Flash forward 18 months and solar energy companies are beating a path back to Australia. Ausra recently opened up operations Down Under, and last week Silicon Valley solar company SunPower (SPWR) acquired an Australian solar installer called Solar Sales. So is Oz the next hot solar market? By all accounts, the sun-baked environmentally conscious country should be. But the move into the South Pacific is another example of how governments’ ever-morphing renewable energy policies are spurring solar companies to move operations around the globe.
“Obviously there’s a lot of sun in Australia but with the recent change in government there’s a policy environment that could be much more favorable for us,” Peter Aschenbrenner, SunPower’s vice president of corporate strategy, told Green Wombat. “We decided to get in now. It was a little opportunistic as the owners of Solar Sales were looking to monetize their investment. It follows a model of a previous acquisition in Italy where we got in before the market headed north.”

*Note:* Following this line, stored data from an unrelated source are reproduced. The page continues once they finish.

(** * The CYD stopwatch ([plantersensor/deploy/stopwatch.py])

    A shallow embedding of the [Stopwatch] class and of the parts of the
    MicroPython [time] module it calls, followed by the properties of the
    elapsed-time accumulator.

    Python integers are unbounded, so they are [Z]; Python's [//] and [%]
    with a positive divisor are [Z.div] and [Z.modulo] (both round towards
    minus infinity).  Methods are computations in a state monad over the
    object, the number of clock readings made so far, and the lines
    printed so far.

    The second part embeds the touch path of the application around the
    stopwatch ([plantersensor/deploy/main.py], with the button table of
    [display_manager.py] and the handler of [touch_handler.py]): the
    touch controller and the light sensor are inputs, indexed by the
    number of times they were read. *)

From Stdlib Require Import ZArith String List Bool Lia DecimalString.
From ExtLib Require Import Structures.Monad Structures.MonadState.
From ExtLib Require Import Data.Monads.StateMonad.
Import ListNotations.
Import MonadNotation.

Local Open Scope Z_scope.
Local Open Scope string_scope.
Local Open Scope monad_scope.

(** ** Python built-ins used by the class *)

(** [str(n)] for an integer: decimal digits, a leading minus sign for
    negative numbers. *)
Definition str (n : Z) : string :=
  NilZero.string_of_int (Z.to_int n).

Fixpoint zeros (k : nat) : string :=
  match k with
  | O => ""
  | S k' => "0" ++ zeros k'
  end.

(** The format specifier [{n:0Wd}]: the sign first, then zeros up to a
    total width of [W] characters, then the digits. *)
Definition format_0d (width : nat) (n : Z) : string :=
  let sign := if (n <? 0)%Z then "-" else "" in
  let digits := str (Z.abs n) in
  sign ++ zeros (width - String.length sign - String.length digits)%nat ++ digits.

(** ** The [time] module *)

(** The desktop stand-in installed by [test_stopwatch.py]
    ([MockTime.ticks_diff]): plain subtraction. *)
Module MockTime.

Definition ticks_diff (end_ start : Z) : Z := end_ - start.

End MockTime.

(** On the device [time.ticks_diff] is a MicroPython built-in; its code
    is not part of the repository. *)
Module WrapTime.

(** Modelled from the spec: [time.ticks_diff] of the platform, which is
    absent from the sources.  "The difference between two tick readings
    must be computed using modular (wrapping) subtraction over the
    counter's bit width"; [M] is the boundary at which the counter
    wraps. *)
Definition ticks_diff (M : Z) (now start : Z) : Z := (now - start) mod M.

End WrapTime.

(** ** The object and its environment *)

Record Stopwatch : Type := mkStopwatch {
  start_time : Z;
  total_elapsed : Z;
  running : bool
}.

(** [Stopwatch.__init__] *)
Definition __init__ : Stopwatch :=
  {| start_time := 0; total_elapsed := 0; running := false |}.

(** What a method can touch: the object, the clock (through the number
    of readings already taken) and standard output. *)
Record Env : Type := mkEnv {
  self : Stopwatch;
  ticks_read : nat;
  stdout : list string
}.

Definition fresh : Env :=
  {| self := __init__; ticks_read := 0; stdout := [] |}.

(** The dictionary returned by [get_session_stats]. *)
Module Stats.

Record t : Type := mk {
  total_ms : Z;
  hours : Z;
  minutes : Z;
  seconds : Z;
  milliseconds : Z;
  is_running : bool;
  formatted : string
}.

End Stats.

(** The dictionary returned by [get_time_components]. *)
Module Components.

Record t : Type := mk {
  hours : Z;
  minutes : Z;
  seconds : Z;
  milliseconds : Z;
  total_ms : Z
}.

End Components.

Inductive Call : Type :=
| CallStart
| CallStop.

Section Platform.

(** [time.ticks_diff] of the platform the class runs on. *)
Variable ticks_diff : Z -> Z -> Z.

(** [clock i] is the value returned by the [i]-th call of
    [time.ticks_ms()]. *)
Variable clock : nat -> Z.

Definition ticks_ms : state Env Z :=
  e <- get ;;
  put {| self := self e; ticks_read := S (ticks_read e); stdout := stdout e |} ;;
  ret (clock (ticks_read e)).

Definition print (line : string) : state Env unit :=
  e <- get ;;
  put {| self := self e; ticks_read := ticks_read e; stdout := stdout e ++ [line] |}.

Definition get_self : state Env Stopwatch :=
  e <- get ;; ret (self e).

Definition set_self (s : Stopwatch) : state Env unit :=
  e <- get ;;
  put {| self := s; ticks_read := ticks_read e; stdout := stdout e |}.

Definition set_start_time (v : Z) : state Env unit :=
  s <- get_self ;;
  set_self {| start_time := v; total_elapsed := total_elapsed s; running := running s |}.

Definition set_total_elapsed (v : Z) : state Env unit :=
  s <- get_self ;;
  set_self {| start_time := start_time s; total_elapsed := v; running := running s |}.

Definition set_running (v : bool) : state Env unit :=
  s <- get_self ;;
  set_self {| start_time := start_time s; total_elapsed := total_elapsed s; running := v |}.

(** ** The methods *)

Definition start : state Env unit :=
  s <- get_self ;;
  if negb (running s) then
    t <- ticks_ms ;;
    set_start_time t ;;
    set_running true ;;
    print "Stopwatch started"
  else ret tt.

Definition stop : state Env unit :=
  s <- get_self ;;
  if running s then
    current_time <- ticks_ms ;;
    let elapsed := ticks_diff current_time (start_time s) in
    set_total_elapsed (total_elapsed s + elapsed) ;;
    set_running false ;;
    print ("Stopwatch stopped. Session time: " ++ str elapsed ++ "ms")
  else ret tt.

Definition reset : state Env unit :=
  set_start_time 0 ;;
  set_total_elapsed 0 ;;
  set_running false ;;
  print "Stopwatch reset".

Definition get_elapsed_time : state Env Z :=
  s <- get_self ;;
  if running s then
    current_time <- ticks_ms ;;
    let current_session := ticks_diff current_time (start_time s) in
    ret (total_elapsed s + current_session)
  else ret (total_elapsed s).

Definition is_running : state Env bool :=
  s <- get_self ;; ret (running s).

Definition get_formatted_time (format_type : string) : state Env string :=
  elapsed <- get_elapsed_time ;;
  let hours := elapsed / 3600000 in
  let minutes := (elapsed mod 3600000) / 60000 in
  let seconds := (elapsed mod 60000) / 1000 in
  let milliseconds := elapsed mod 1000 in
  if String.eqb format_type "full" then
    ret (format_0d 2 hours ++ ":" ++ format_0d 2 minutes ++ ":"
         ++ format_0d 2 seconds ++ "." ++ format_0d 3 milliseconds)
  else if String.eqb format_type "short" then
    if (hours >? 0)%Z then
      ret (format_0d 2 hours ++ ":" ++ format_0d 2 minutes ++ ":"
           ++ format_0d 2 seconds)
    else
      ret (format_0d 2 minutes ++ ":" ++ format_0d 2 seconds)
  else if String.eqb format_type "minimal" then
    if (hours >? 0)%Z then
      ret (str hours ++ "h " ++ str minutes ++ "m")
    else if (minutes >? 0)%Z then
      ret (str minutes ++ "m " ++ str seconds ++ "s")
    else
      ret (str seconds ++ "." ++ format_0d 3 milliseconds ++ "s")
  else
    ret (str elapsed ++ "ms").

Definition get_session_stats : state Env Stats.t :=
  elapsed <- get_elapsed_time ;;
  s <- get_self ;;
  formatted <- get_formatted_time "full" ;;
  ret {| Stats.total_ms := elapsed;
         Stats.hours := elapsed / 3600000;
         Stats.minutes := (elapsed mod 3600000) / 60000;
         Stats.seconds := (elapsed mod 60000) / 1000;
         Stats.milliseconds := elapsed mod 1000;
         Stats.is_running := running s;
         Stats.formatted := formatted |}.

Definition lap_time : state Env Z :=
  s <- get_self ;;
  if running s then
    current_time <- ticks_ms ;;
    ret (ticks_diff current_time (start_time s))
  else ret 0.

Definition get_time_components : state Env Components.t :=
  total_ms <- get_elapsed_time ;;
  let hours := total_ms / 3600000 in
  let minutes := (total_ms mod 3600000) / 60000 in
  let seconds := (total_ms mod 60000) / 1000 in
  let milliseconds := total_ms mod 1000 in
  ret {| Components.hours := hours;
         Components.minutes := minutes;
         Components.seconds := seconds;
         Components.milliseconds := milliseconds;
         Components.total_ms := total_ms |}.

(** ** Sequences of calls *)

Definition call (c : Call) : state Env unit :=
  match c with
  | CallStart => start
  | CallStop => stop
  end.

Fixpoint run (calls : list Call) : state Env unit :=
  match calls with
  | [] => ret tt
  | c :: rest => call c ;; run rest
  end.

(** While a segment is open, its start is one of the clock readings
    already taken. *)
Definition segment_from_clock (e : Env) : Prop :=
  running (self e) = true ->
  exists i, (i < ticks_read e)%nat /\ start_time (self e) = clock i.

End Platform.

(** The clock of the two-segment scenario: readings 0 (start), 500
    (query), 500 (stop), 700 (start), 900 (stop). *)
Definition scenario_clock (i : nat) : Z :=
  nth i [0; 500; 500; 700; 900] 900.

(** A clock that steps back between two readings. *)
Definition stepping_back_clock (i : nat) : Z :=
  nth i [10; 5] 5.

(** A clock that advances by 100 ms between readings. *)
Definition steady_clock (i : nat) : Z := 100 * Z.of_nat i.

(** ** The other methods of the stopwatch, as calls without a result *)

Inductive Method : Type :=
| MStart
| MStop
| MReset
| MGetElapsedTime
| MIsRunning
| MGetFormattedTime (format_type : string)
| MGetSessionStats
| MLapTime
| MGetTimeComponents.

Definition invoke (ticks_diff : Z -> Z -> Z) (clock : nat -> Z) (m : Method)
  : state Env unit :=
  match m with
  | MStart => start clock
  | MStop => stop ticks_diff clock
  | MReset => reset
  | MGetElapsedTime => get_elapsed_time ticks_diff clock ;; ret tt
  | MIsRunning => is_running ;; ret tt
  | MGetFormattedTime format_type =>
      get_formatted_time ticks_diff clock format_type ;; ret tt
  | MGetSessionStats => get_session_stats ticks_diff clock ;; ret tt
  | MLapTime => lap_time ticks_diff clock ;; ret tt
  | MGetTimeComponents => get_time_components ticks_diff clock ;; ret tt
  end.

Fixpoint invoke_all (ticks_diff : Z -> Z -> Z) (clock : nat -> Z)
    (ms : list Method) : state Env unit :=
  match ms with
  | [] => ret tt
  | m :: rest => invoke ticks_diff clock m ;; invoke_all ticks_diff clock rest
  end.

(** A state in which an open segment started at a clock reading already
    taken and the accumulated total is not negative. *)
Definition sound (clock : nat -> Z) (e : Env) : Prop :=
  segment_from_clock clock e /\ 0 <= total_elapsed (self e).

(** Reading a zero-padded decimal field back; used to state that the
    formats lose nothing. *)
Definition read_field (s : string) : option Z :=
  option_map Z.of_uint (NilEmpty.uint_of_string s).

(** A field of the given width that reads back as the number printed. *)
Definition field_ok (width : nat) (n : Z) : bool :=
  (String.length (format_0d width n) =? width)%nat
  && match read_field (format_0d width n) with
     | Some m => (m =? n)%Z
     | None => false
     end.

(** ** The application around the stopwatch ([plantersensor/deploy/main.py],
    with the parts of [display_manager.py] and [touch_handler.py] its
    touch path goes through) *)

(** What one poll of the touch controller ([self.touch.get_touch()] of
    the XPT2046 driver) can give: nothing, a position, or an exception. *)
Inductive HwTouch : Type :=
| HwNone
| HwAt (x y : Z)
| HwError (message : string).

Module DisplayManager.

Definition screen_width : Z := 320.
Definition screen_height : Z := 240.

(** [self.buttons]: name, then [(x, y, width, height)]. *)
Definition buttons : list (string * (Z * Z * Z * Z)) :=
  [ ("start_stop", (50, 180, 100, 40));
    ("reset", (170, 180, 100, 40)) ].

Fixpoint lookup (name : string) (d : list (string * (Z * Z * Z * Z)))
  : option (Z * Z * Z * Z) :=
  match d with
  | [] => None
  | (k, v) :: rest => if String.eqb k name then Some v else lookup name rest
  end.

Definition is_button_touched (x y : Z) (button_name : string) : bool :=
  match lookup button_name buttons with
  | None => false
  | Some (bx, by_, bw, bh) =>
      ((bx <=? x) && (x <=? bx + bw) && (by_ <=? y) && (y <=? by_ + bh))%Z
  end.

End DisplayManager.

Module TouchHandler.

Record t : Type := mk {
  touch_available : bool;
  last_touch_time : Z;
  touch_debounce : Z;
  last_touch_pos : option (Z * Z)
}.

End TouchHandler.

(** The three pins of the RGB LED, by their value; the LED is active
    low: value 0 lights it.  [on()] sets the value 1 and [off()] the
    value 0, as in [MockPin]. *)
Record Leds : Type := mkLeds {
  red_led : Z;
  green_led : Z;
  blue_led : Z
}.

(** The stopwatch with its clock and output, the touch handler with the
    number of polls of the touch controller, the LED pins, and the light
    sensor with the number of its readings. *)
Record World : Type := mkWorld {
  sw_env : Env;
  touch : TouchHandler.t;
  touch_polls : nat;
  leds : Leds;
  light_sensor : bool;
  adc_reads : nat
}.

Section Application.

Variable ticks_diff : Z -> Z -> Z.
Variable clock : nat -> Z.

(** [touch_hw i] is the result of the [i]-th poll of the touch
    controller. *)
Variable touch_hw : nat -> HwTouch.

(** [adc i] is the [i]-th reading of the light sensor; [None] when the
    reading raises. *)
Variable adc : nat -> option Z.

(** A computation on the stopwatch, its clock or the output, run inside
    the application. *)
Definition lift {A : Type} (m : state Env A) : state World A :=
  mkState (fun w =>
    let (a, e) := runState m (sw_env w) in
    (a, {| sw_env := e; touch := touch w; touch_polls := touch_polls w;
           leds := leds w; light_sensor := light_sensor w;
           adc_reads := adc_reads w |})).

Definition get_touch_handler : state World TouchHandler.t :=
  w <- get ;; ret (touch w).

Last November, a left-leaning Labor government took power in Australia, immediately signed the Kyoto Accord and expanded a national subsidy for rooftop solar panels. Meanwhile, individual Australian states, much like their American counterparts, have enacted their own incentives. Three states – Queensland, South Australia and Victoria – have adopted “feed-in-tariffs” that pay homeowners a premium for electricty produced from solar panels – up to four times the prevailing power rates. Solar homeowners that return more electricity to the grid than they consume can zero out their power bill or even earn cash from their utility.
But the government of Prime Minister Kevin Rudd has shown the same propensity to alter the rules of the game mid-stream as its predecessor, which wreaked havoc on the wind industry several years ago when it abruptly curtailed a renewable energy target. The Rudd government already has changed course on a national solar subsidy – which provides rebates up to $A8,000 for photovoltaic systems – to make it available only to households earning less than $A100,000 – which qualifies as middle middle-class in Australia’s big cities. Some of the states in turn have limited their subsidies. Victoria – Australia’s second-most populous state – will pay premium solar rates to only 100,000 households.
Given that solar is a game that moves as you play and the relatively small size of the Australian market (population: 20 million) Kennedy for one is cautious about doing business in his homeland.
“I think that it’s potentially a good market in the future,” says Kennedy, a former longtime Greenpeace activist who’s close to Australia’s environment minister and other government officials. “But it’s not living up to its potential because there’s a set of mixed signals from the federal and state governments and no certainty from one year to the next.”
Just how quickly the market can change has been illustrated by Spain, a solar hotspot that has attracted SunPower and other solar power plant builders as well as financiers like GE Energy Financial Services (GE) with its lucrative premium rates for green electricity. But now the Spanish government is considering cutting its feed-in-tariff and limiting it to an annual 300 megawatts of installed solar, 100 megawatts of which must be rooftop photovoltaic systems. By contrast, some 1,100 megawatts of solar were expected to be installed this year. That would dramatically change the economics for solar energy companies that have moved into the Spanish market.
“This is something we’ve been preparing for,” says Aschenbrenner of SunPower, which has focused on building photovoltaic power plants in Spain. “With our global footprint, we are well placed to move allocation around as these markets wax and wane. In Spain, we’ve been working on building a dealer network to focus on the residential and small commercial markets.”
In Australia, SunPower will need to ramp up its new acquisition since Solar Sales operates on the country’s isolated West Coast while most of the country’s population is concentrated on the eastern seaboard. About half of Solar Sales business has been building off-the-grid power systems for Outback communities that rely on diesel generators for power. Aschenbrenner says he expects that business to continue but the focus will switch to residential solar.